- [WORK TASK] Write out the entries below exactly. End with the line that contains "- exists true, (threshold".

(Stored data entries)
+ + + +
(** What the roll leaves: the counters of the cycle that [now] is in. *)
Lemma roll_spec ah now : harvest_inv ah → connect_timestamp ah ≤ now → now + frequency ah < 2 ^ 64 →
  next_harvest ah + frequency ah < 2 ^ 64 →
  let ah' := roll ah now in
  harvest_inv ah' ∧ now < next_harvest ah' ∧
  connect_timestamp ah' = connect_timestamp ah ∧ frequency ah' = frequency ah ∧
  target_transactions_per_cycle ah' = target_transactions_per_cycle ah ∧
  if decide (next_harvest ah ≤ now) then
    next_harvest ah' ≤ now + frequency ah ∧ transactions_seen ah' = 0 ∧ transactions_sampled ah' = 0 ∧
    prev_transactions_seen ah' = (if decide (now < next_harvest ah + frequency ah) then transactions_seen ah else 0)
  else ah' = ah.
Proof.
  intros [Hc Hf (k & Hk & Hn) Hcnt Ht] Hnow Hb Hb2 ah'. unfold ah', roll.
  destruct (Z.leb_spec (next_harvest ah) now), (decide (next_harvest ah ≤ now)); try lia; cycle 1.
  { split_and!; try done; try lia. split; eauto. }
  destruct (next_harvest_time ah now) as (k' & Hk' & E & Hr); [lia..|]. rewrite E, u64_small by nia. simpl.
  split_and!; try done; try lia.
  - split; simpl; try lia. by exists k'.
  - destruct (Z.leb_spec (next_harvest ah + frequency ah) now), (decide (now < next_harvest ah + frequency ah)); lia.
Qed.

(** The decision, once the counters are those of the current cycle. *)
Lemma decision ah r now :
  let ah2 := see (roll ah now) in
  ∃ b t r', nr_app_harvest_private_should_sample (Some ah) (Some r) now =
    Some (b, Some (set_threshold (if (b : bool) then sample ah2 else ah2) t), Some r') ∧
    (nr_app_harvest_is_first (Some ah2) now = true →
      b = bool_decide (transactions_sampled ah2 < target_transactions_per_cycle ah2)).
Proof.
  intros ah2. unfold nr_app_harvest_private_should_sample. fold ah2. cbv zeta. clearbody ah2.
  assert (∀ a, set_threshold a (threshold a) = a) as Hset by (by intros []).
  assert (∀ a, set_threshold (sample a) (threshold a) = sample a) as Hsam by (by intros []).
  destruct (nr_app_harvest_is_first (Some ah2) now).
  { destruct (Z.ltb_spec (transactions_sampled ah2) (target_transactions_per_cycle ah2)).
    - exists true, (threshold ah2), r. split; [by rewrite Hsam|]. by rewrite bool_decide_true.
    - exists false, (threshold ah2), r. split; [by rewrite Hset|]. rewrite bool_decide_false by lia. done. }
  destruct (transactions_sampled ah2 <? target_transactions_per_cycle ah2).
  - destruct (range_some r (prev_transactions_seen ah2)) as (x & r' & ->). cbn [mbind option_bind].
    destruct (x <? _); [exists true|exists false]; exists (threshold ah2), r'; (split; [|done]).
    + by rewrite Hsam.
    + by rewrite Hset.
  - change (transactions_seen (set_threshold ah2 _)) with (transactions_seen ah2).
    destruct (range_some r (transactions_seen ah2)) as (x & r' & ->). cbn [mbind option_bind].
    destruct (x <? _); [exists true|exists false];
      exists (nr_app_harvest_calculate_threshold (target_transactions_per_cycle ah2) (transactions_sampled ah2)), r'; done.
Qed.

Lemma harvest_step ah r now : harvest_inv ah → connect_timestamp ah ≤ now → now + frequency ah < 2 ^ 64 →
  next_harvest ah + frequency ah < 2 ^ 64 → transactions_seen ah + 1 < 2 ^ 64 →
  ∃ b ah' r', nr_app_harvest_private_should_sample (Some ah) (Some r) now = Some (b, Some ah', Some r') ∧
    harvest_inv ah' ∧ now < next_harvest ah' ∧
    connect_timestamp ah' = connect_timestamp ah ∧ frequency ah' = frequency ah ∧
    target_transactions_per_cycle ah' = target_transactions_per_cycle ah ∧
    (if decide (next_harvest ah ≤ now) then
       next_harvest ah' ≤ now + frequency ah ∧ transactions_seen ah' = 1 ∧ transactions_sampled ah' = Z.b2z b ∧
       prev_transactions_seen ah' = (if decide (now < next_harvest ah + frequency ah) then transactions_seen ah else 0)
     else
       next_harvest ah' = next_harvest ah ∧ transactions_seen ah' = transactions_seen ah + 1 ∧
       transactions_sampled ah' = transactions_sampled ah + Z.b2z b ∧
       prev_transactions_seen ah' = prev_transactions_seen ah) ∧
    (now < connect_timestamp ah + frequency ah →
      b = bool_decide ((if decide (next_harvest ah ≤ now) then 0 else transactions_sampled ah) <
                       target_transactions_per_cycle ah)).
Proof.
  intros Hinv Hnow Hb Hb2 Hseen. destruct (roll_spec ah now Hinv Hnow Hb Hb2) as (Hi & Hlt & Hc & Hf & Ht & Hroll).
  destruct (decision ah r now) as (b & t & r' & E & Hfirst). exists b. eexists _, r'. split; [exact E|].
  destruct Hi as [Hi1 Hi2 Hi3 Hi4 Hi5]. pose proof (hi_counts _ Hinv) as Hcnt. pose proof (hi_connect _ Hinv).
  assert (transactions_seen (roll ah now) + 1 < 2 ^ 64) as Hs by (destruct (decide _); [lia|by rewrite Hroll]).
  assert (transactions_seen (see (roll ah now)) = transactions_seen (roll ah now) + 1) as Hs2
    by (simpl; by rewrite u64_small by lia).
  set (ah2 := see (roll ah now)) in *. change (transactions_sampled (roll ah now)) with (transactions_sampled ah2) in *.
  set (ah' := set_threshold _ t).
  assert (transactions_sampled ah' = transactions_sampled ah2 + Z.b2z b ∧ transactions_seen ah' = transactions_seen ah2 ∧
    prev_transactions_seen ah' = prev_transactions_seen ah2 ∧ next_harvest ah' = next_harvest ah2 ∧
    connect_timestamp ah' = connect_timestamp ah2 ∧ frequency ah' = frequency ah2 ∧
    target_transactions_per_cycle ah' = target_transactions_per_cycle ah2) as (E1 & E2 & E3 & E4 & E5 & E6 & E7).
  { subst ah'. destruct b; simpl; split_and!; try done; [|lia]. by rewrite u64_small by (simpl in *; lia). }
  split_and!; try (by rewrite ?E4, ?E5, ?E6, ?E7).
  - split; rewrite ?E1, ?E2, ?E4, ?E5, ?E6, ?E7; try done. rewrite Hs2. destruct b; simpl in *; lia.
  - rewrite E1, E2, E3, E4, Hs2. destruct (decide (next_harvest ah ≤ now)).
    + destruct Hroll as (R1 & R2 & -> & R4). rewrite R2. by split_and!.
    + subst ah2. rewrite Hroll. done.
  - intros Hnf. rewrite Hfirst.
    + change (target_transactions_per_cycle ah2) with (target_transactions_per_cycle (roll ah now)). rewrite Ht.
      destruct (decide (next_harvest ah ≤ now));
        [|change (transactions_sampled ah2) with (transactions_sampled (roll ah now)); by rewrite Hroll]. by destruct Hroll as (_ & _ & -> & _).
    + simpl. unfold nr_app_harvest_compare_harvest_to_now. rewrite Hc, Hf. apply Z.ltb_lt.
      pose proof (hi_frequency _ Hinv). rewrite u64_small; lia.
Qed.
+ + + +
- [SOLUTION]
(** What the roll leaves: the counters of the cycle that [now] is in. *)
Lemma roll_spec ah now : harvest_inv ah → connect_timestamp ah ≤ now → now + frequency ah < 2 ^ 64 →
  next_harvest ah + frequency ah < 2 ^ 64 →
  let ah' := roll ah now in
  harvest_inv ah' ∧ now < next_harvest ah' ∧
  connect_timestamp ah' = connect_timestamp ah ∧ frequency ah' = frequency ah ∧
  target_transactions_per_cycle ah' = target_transactions_per_cycle ah ∧
  if decide (next_harvest ah ≤ now) then
    next_harvest ah' ≤ now + frequency ah ∧ transactions_seen ah' = 0 ∧ transactions_sampled ah' = 0 ∧
    prev_transactions_seen ah' = (if decide (now < next_harvest ah + frequency ah) then transactions_seen ah else 0)
  else ah' = ah.
Proof.
  intros [Hc Hf (k & Hk & Hn) Hcnt Ht] Hnow Hb Hb2 ah'. unfold ah', roll.
  destruct (Z.leb_spec (next_harvest ah) now), (decide (next_harvest ah ≤ now)); try lia; cycle 1.
  { split_and!; try done; try lia. split; eauto. }
  destruct (next_harvest_time ah now) as (k' & Hk' & E & Hr); [lia..|]. rewrite E, u64_small by nia. simpl.
  split_and!; try done; try lia.
  - split; simpl; try lia. by exists k'.
  - destruct (Z.leb_spec (next_harvest ah + frequency ah) now), (decide (now < next_harvest ah + frequency ah)); lia.
Qed.

(** The decision, once the counters are those of the current cycle. *)
Lemma decision ah r now :
  let ah2 := see (roll ah now) in
  ∃ b t r', nr_app_harvest_private_should_sample (Some ah) (Some r) now =
    Some (b, Some (set_threshold (if (b : bool) then sample ah2 else ah2) t), Some r') ∧
    (nr_app_harvest_is_first (Some ah2) now = true →
      b = bool_decide (transactions_sampled ah2 < target_transactions_per_cycle ah2)).
Proof.
  intros ah2. unfold nr_app_harvest_private_should_sample. fold ah2. cbv zeta. clearbody ah2.
  assert (∀ a, set_threshold a (threshold a) = a) as Hset by (by intros []).
  assert (∀ a, set_threshold (sample a) (threshold a) = sample a) as Hsam by (by intros []).
  destruct (nr_app_harvest_is_first (Some ah2) now).
  { destruct (Z.ltb_spec (transactions_sampled ah2) (target_transactions_per_cycle ah2)).
    - exists true, (threshold ah2), r. split; [by rewrite Hsam|]. by rewrite bool_decide_true.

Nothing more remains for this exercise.